Section 42
Chapter 41,915

Use of an azido-ubiquinone derivative to identify subunit i as the ubiquinol binding site of the cytochrome d terminal oxidase complex of Escherichia coli

Yang, F.D.; Yu, L.; Yu, C.A.; Lorence, R.M.; Gennis, R.B.

Journal of Biological Chemistry 261(32): 14987-14990


ISSN/ISBN: 0021-9258
PMID: 3533929
Accession: 041914931

The radiolabeled, photoreactive azido-ubiquinone derivative (azido-Q), 3-azido-2-methyl-5-methoxy-6-(3,7-dimethyl-[3H]octyl)- 1,4-benzoquinone, was used to investigate the active site of ubiquinol oxidase activity of the cytochrome d complex, a two-subunit terminal oxidase of Escherichia coli. The azido-Q, when reduced by dithioerythritol, was shown to support enzymatic oxygen consumption by the cytochrome d complex that was 8% of the rate observed with ubiquinol-1. This observation provided the rationale behind further studies of the possible photoinactivation and labeling of the active site by this azido-Q. Ten min of photolysis of the purified cytochrome d complex in the presence of the azido-Q resulted in a 60% loss of the ubiquinol-1 oxidase activity.
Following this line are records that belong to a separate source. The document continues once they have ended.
(* ===== verification/Trip.v ===== *)
(** * From one driver to the other

    A frame that [rtw_xmitframe_coalesce] ([TxFrame]) prepares on an access point and [rtw_recv_entry] ([RecvPath]) takes on a station
    with the same key: the packet that comes out is the packet that went in. *)
From Stdlib Require Import ZArith Lia Bool.
From stdpp Require Import base option list numbers gmap.
From S2P Require Import Prelude Arc4 Sec Crc32 Aes Modes Ccm Ccmp Gcmp SwCrypt RecvFrame RecvPn Defrag RecvMpdu StaTable RecvValid RecvPath TxFrame.
From S2P Require Reorder.
Local Open Scope Z_scope.

(** ** The frames of an access point *)

(** Protected data frames with FromDS, with or without QoS, with or without more data; not fragmented. *)
Definition ap_hdr (qos mdata : bool) (a1 a2 a3 : list Z) (sc qc : Z) : list Z :=
  [if qos then 0x88 else 0x08; if mdata then 0x62 else 0x42; 0; 0] ++ a1 ++ a2 ++ a3 ++ PUT_LE16 sc ++ (if qos then PUT_LE16 qc else []).
Definition ap_word (qos mdata : bool) : Z := (if qos then 0x88 else 0x08) + 256 * (if mdata then 0x62 else 0x42).

(** Sealed for a suite: header, IV, text, code. *)
Definition ap_frame (su : suite) (am : Z) (key h iv m : list Z) : list Z := h ++ iv ++ air_text su key h iv m ++ air_code su am key h iv m.

(** ** Lemmas: the header *)

Section Header.
  Context (qos mdata : bool) (a1 a2 a3 : list Z) (sc qc : Z).
  Context (H1 : zlen a1 = 6) (H2 : zlen a2 = 6) (H3 : zlen a3 = 6).

Let h : list Z := ap_hdr qos mdata a1 a2 a3 sc qc.

Lemma ap_hdr_zlen : zlen h = if qos then 26 else 24.
Proof. unfold h, ap_hdr. rewrite !zlen_app, H1, H2, H3. destruct qos; reflexivity. Qed.

Lemma ap_hdr_ok : bytes a1 -> bytes a2 -> bytes a3 -> hdr_ok h.
Proof.
  intros B1 B2 B3. pose proof ap_hdr_zlen as Hz. split.
  - unfold h, ap_hdr, bytes. rewrite !Forall_app. split; [destruct qos, mdata; apply bytes_by_compute; reflexivity|].
    do 3 (split; [done|]). split; [apply put_le16_bytes|]. destruct qos; [apply put_le16_bytes | apply List.Forall_nil].
  - unfold h, ap_hdr, zlen in *. destruct qos, mdata; cbn [app] in *; apply Nat2Z.inj; rewrite Hz; reflexivity.
Qed.

(** Encryption would set the Protected bit, which is set. *)
Lemma ap_hdr_air su : air_hdr su h = h.
Proof. unfold air_hdr. destruct (is_ccmp su); [|done]. unfold h, ap_hdr. destruct qos, mdata; reflexivity. Qed.
End Header.

(** ** Lemmas: reading a frame *)

Lemma part_off f a p q r b : framed f a (p ++ q ++ r) b -> part_at f (zlen p) (zlen q) = q.
Proof.
  intros [Hm Hd _ _ _]. unfold part_at. rewrite Hm, Hd. replace (a ++ (p ++ q ++ r) ++ b) with ((a ++ p) ++ q ++ (r ++ b)) by (rewrite <- !app_assoc; done).
  rewrite drop_app_length' by (unfold zlen; rewrite length_app; lia). apply take_app_length'. unfold zlen. lia.
Qed.

Lemma byte_off f a p x r b : framed f a (p ++ x :: r) b -> byte_of f (zlen p) = x.
Proof.
  intros [Hm Hd _ _ _]. unfold byte_of. rewrite Hm, Hd. replace (a ++ (p ++ x :: r) ++ b) with ((a ++ p) ++ x :: (r ++ b)) by (rewrite <- !app_assoc; done).
  replace (Z.to_nat (zlen a + zlen p)) with (length (a ++ p)) by (unfold zlen; rewrite length_app; lia). rewrite list_lookup_middle; done.
Qed.

Lemma le16_off f a p v r b : 0 <= v < 65536 -> framed f a (p ++ PUT_LE16 v ++ r) b -> le16_of f (zlen p) = v.
Proof.
  intros Hv Hf. destruct (le16_pair v Hv) as (x & y & E & _ & _ & Ev). rewrite E in Hf. cbn [app] in Hf. unfold le16_of.
  rewrite (byte_off f a p x (y :: r) b Hf). replace (zlen p + 1) with (zlen (p ++ [x])) by (rewrite zlen_app; reflexivity).
  rewrite (byte_off f a (p ++ [x]) y r b); [exact Ev | rewrite <- app_assoc; exact Hf].
Qed.

Lemma get_le16_off f a p v r b : 0 <= v < 65536 -> framed f a (p ++ PUT_LE16 v ++ r) b -> GET_LE16 (rf_mem f) (rx_data f + zlen p) = Ok v.
Proof.
  intros Hv [Hm Hd _ _ _]. rewrite Hm, Hd. replace (a ++ (p ++ PUT_LE16 v ++ r) ++ b) with ((a ++ p) ++ PUT_LE16 v ++ (r ++ b)) by (rewrite <- !app_assoc; done).
  rewrite <- zlen_app. apply get_put_le16. done.
Qed.

(** ** Lemmas: one station's record *)

Lemma bucket_search_same P P' a l : (forall s, mac_of P' s = mac_of P s) -> bucket_search P' a l = bucket_search P a l.
Proof. intros H. induction l as [|s l IH]; [done|]. cbn [bucket_search]. fold (mac_of P' s) (mac_of P s). rewrite H, IH. done. Qed.

Lemma get_set_sta P s x q : (s < length (pstainfo_buf P))%nat -> mac_addr x = mac_of P s -> rtw_get_stainfo (set_sta P s x) q = rtw_get_stainfo P q.
Proof.
  intros Hs Hx. destruct q as [h|]; [|done]. unfold rtw_get_stainfo. change (sta_hash (set_sta P s x)) with (sta_hash P).
  apply bucket_search_same. intros t. unfold mac_of. rewrite set_sta_at by done. case_decide as E; [subst; exact Hx | done].
Qed.

(** ** Receiving *)

(** A station that is linked and has exchanged keys with the peer [a2], its record [t]: what of the state a frame with the traffic
    identifier [tid] meets. *)
Record peer_ready (E : path_env) (s : rx_state) (t : nat) (su : suite) (key a2 : list Z) (tid : Z) : Prop := {
  pr_sta : in_state (pe E) WIFI_STATION_STATE = true;
  pr_ap : in_state (pe E) WIFI_AP_STATE = false;
  pr_mon : in_state (pe E) WIFI_MONITOR_STATE = false;
  pr_linked : fw_state (pe E) & (WIFI_ASOC_STATE .| WIFI_UNDER_LINKING) <> 0;
  pr_8021x : dot11AuthAlgrthm (pe E) = dot11AuthAlgrthm_8021X;
  pr_keyset : busetkipkey E = true;
  pr_pending : pending_q s = [];
  pr_mem : mem_ready (pe_malloc E);
  pr_alloc : pe_aes_alloc E = true;
  pr_run : cannot_run E = false;
  pr_table : table_ok (stas s);
  pr_get : rtw_get_stainfo (stas s) (Some a2) = Some t;
  pr_cipher : dot118021XPrivacy (sta_at (stas s) t) = encrypt_of su;
  pr_key : exists krest, dot118021x_UncstKey (sta_at (stas s) t) = key ++ krest;
  pr_key_ok : bytes key /\ length key = key_of su;
  pr_open : ieee8021x_blocked (sta_at (stas s) t) = 0;
  pr_window : forall c, recvreorder_ctrl (sta_at (stas s) t) !! Z.to_nat tid = Some c -> Reorder.enable c = false;
  pr_ivs : iv_seq_ok (v_iv_seq (s_valid s));
  pr_recv : forall u, recvpriv_ok (sta_recvpriv (sta_at (stas s) u)) }.

(** A frame on its way from the peer: its attributes are those of the buffer it was taken into; behind it the buffer has room. *)
Record sent_to (E : path_env) (f : recv_frame) (pre : list Z) (qos mdata : bool) (a1 a2 a3 : list Z) (sc qc : Z) (rest b : list Z) : Prop := {
  st_framed : framed f pre (ap_hdr qos mdata a1 a2 a3 sc qc ++ rest) b;
  st_bytes : bytes (rf_mem f);
  st_room : 64 <= zlen (rest ++ b);
  st_a1 : zlen a1 = 6; st_a2 : zlen a2 = 6; st_a3 : zlen a3 = 6;
  st_unicast : IS_MCAST a1 = false;
  st_other : a3 <> myhwaddr (pe E);
  st_sc : 0 <= sc < 65536; st_whole : sc & 0x0f = 0;
  st_qc : 0 <= qc < 65536; st_single : GetAMsdu qc = 0;
  st_sealed : a_bdecrypted (attrib f) = 0 }.

(** The frame once its header's fixed part is read. *)
Definition header_read (qos mdata : bool) (sc : Z) (f : recv_frame) : recv_frame :=
  with_attrib f (with_qos (if qos then 1 else 0) (with_header (ap_word qos mdata) sc (attrib f))).

Section Receive.
  Context (E : path_env) (f : recv_frame) (pre : list Z) (qos mdata : bool) (a1 a2 a3 : list Z) (sc qc : Z) (rest b : list Z).
  Context (Hf : sent_to E f pre qos mdata a1 a2 a3 sc qc rest b).

Let h : list Z := ap_hdr qos mdata a1 a2 a3 sc qc.
Let f0 : recv_frame := header_read qos mdata sc f.
Let front : list Z := [if qos then 0x88 else 0x08; if mdata then 0x62 else 0x42; 0; 0].

Lemma framed_again g : rf_mem g = rf_mem f -> rx_data g = rx_data f -> rx_tail g = rx_tail f -> rf_len g = rf_len f -> framed g pre (h ++ rest) b.
Proof. intros E1 E2 E3 E4. destruct (st_framed _ _ _ _ _ _ _ _ _ _ _ _ Hf) as [F1 F2 F3 F4 F5]. split; rewrite ?E1, ?E2, ?E3, ?E4; done. Qed.

Lemma f0_framed : framed f0 pre (h ++ rest) b.
Proof. apply framed_again; reflexivity. Qed.

Lemma h_cut : h ++ rest = front ++ a1 ++ (a2 ++ a3 ++ PUT_LE16 sc ++ (if qos then PUT_LE16 qc else []) ++ rest).
Proof. unfold h, ap_hdr, front. rewrite <- !app_assoc. done. Qed.

Lemma read_addresses : A1 f0 = a1 /\ A2 f0 = a2 /\ A3 f0 = a3.
Proof.
  pose proof f0_framed as F. destruct Hf as [_ _ _ Z1 Z2 Z3 _ _ _ _ _ _ _]. rewrite h_cut in F. split; [|split].
  - unfold A1. change 4 with (zlen front). rewrite <- Z1. exact (part_off _ _ front a1 _ _ F).
  - unfold A2. rewrite app_assoc in F. replace 10 with (zlen (front ++ a1)) by (rewrite zlen_app, Z1; reflexivity). rewrite <- Z2. exact (part_off _ _ _ a2 _ _ F).
  - unfold A3. rewrite app_assoc, (app_assoc _ a2) in F. replace 16 with (zlen ((front ++ a1) ++ a2)) by (rewrite !zlen_app, Z1, Z2; reflexivity).
    rewrite <- Z3. exact (part_off _ _ _ a3 _ _ F).
Qed.

Lemma read_words : GET_LE16 (rf_mem f) (rx_data f + 22) = Ok sc /\ (qos = true -> qc_of f0 = qc).
Proof.
  pose proof f0_framed as F. destruct Hf as [_ _ _ Z1 Z2 Z3 _ _ Hsc _ Hqc _ _]. rewrite h_cut in F. rewrite app_assoc, (app_assoc _ a2), (app_assoc _ a3) in F. split.
  - replace 22 with (zlen (((front ++ a1) ++ a2) ++ a3)) by (rewrite !zlen_app, Z1, Z2, Z3; reflexivity).
    change (rf_mem f) with (rf_mem f0). change (rx_data f) with (rx_data f0). exact (get_le16_off f0 pre _ sc _ _ Hsc F).
  - intros Hq. unfold qc_of. rewrite Hq in F. rewrite (app_assoc _ (PUT_LE16 sc)) in F.
    replace 24 with (zlen ((((front ++ a1) ++ a2) ++ a3) ++ PUT_LE16 sc)) by (rewrite !zlen_app, Z1, Z2, Z3; reflexivity).
    exact (le16_off f0 pre _ qc _ _ Hqc F).
Qed.

Lemma amsdu_none : amsdu_of f0 = 0.
Proof.
  unfold amsdu_of. unfold f0, header_read. cbn [attrib with_attrib with_qos a_qos].
  assert (Eq : qos = true \/ qos = false) by (destruct qos; auto). destruct Eq as [Eq|Eq]; rewrite Eq; [|reflexivity]. cbn [Z.eqb].
  pose proof (proj2 read_words Eq) as Hq. unfold f0, header_read in Hq. rewrite Eq in Hq. rewrite Hq. apply (st_single _ _ _ _ _ _ _ _ _ _ _ _ Hf).
Qed.

(** The first word. *)
Lemma read_front : rd (rf_mem f) (rx_data f) = Ok (if qos then 0x88 else 0x08) /\ GET_LE16 (rf_mem f) (rx_data f) = Ok (ap_word qos mdata).
Proof.
  pose proof (st_framed _ _ _ _ _ _ _ _ _ _ _ _ Hf) as F. fold h in F. rewrite h_cut in F. split.
  - destruct F as [Hm Hd _ _ _]. rewrite Hm, Hd. unfold front. cbn [app]. apply rd_mid.
  - assert (Ew : front = [] ++ PUT_LE16 (ap_word qos mdata) ++ [0; 0]) by (clear; unfold front; destruct qos, mdata; reflexivity).
    rewrite Ew, <- !app_assoc in F. rewrite <- (Z.add_0_r (rx_data f)). change 0 with (zlen (@nil Z)).
    apply (get_le16_off f pre [] (ap_word qos mdata) ([0; 0] ++ a1 ++ a2 ++ a3 ++ PUT_LE16 sc ++ (if qos then PUT_LE16 qc else []) ++ rest) b);
      [clear; destruct qos, mdata; vm_compute; split; congruence | exact F].
Qed.

(** The attributes once the cipher is known. *)
Definition got (x : sta_info) : rx_attrib := set_cipher (pe E) x (attrib_of f0).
Uptake of the radiolabeled azido-Q by the cytochrome d complex was correlated to the photoinactivation of the ubiquinol-1 oxidase activity. Both increased linearly during the first 4 min of photolysis and reached 90% of the maximum within 10 min. Photolysis times longer than 10 min resulted in no increase in the maximum of 2 mol of azido-Q incorporated per mol of enzyme. The rate of azido-Q uptake by subunit I, but not subunit II, correlated well with the rate of loss of ubiquinol oxidase activity. Use of ubiquinol-0, which is not oxidized by the enzyme, to competitively inhibit radiolabeling of nonspecific binding sites, resulted in a significant decrease (42%) of azido-Q labeling of subunit II while it did not affect the labeling of subunit I. After photolysis for 4 min, the ratio of radiolabeled azido-Q in subunits I to II of the complex was 4.3 to 1.0. These observations support the conclusion that the ubiquinol substrate binding site is located on subunit I of the cytochrome d complex.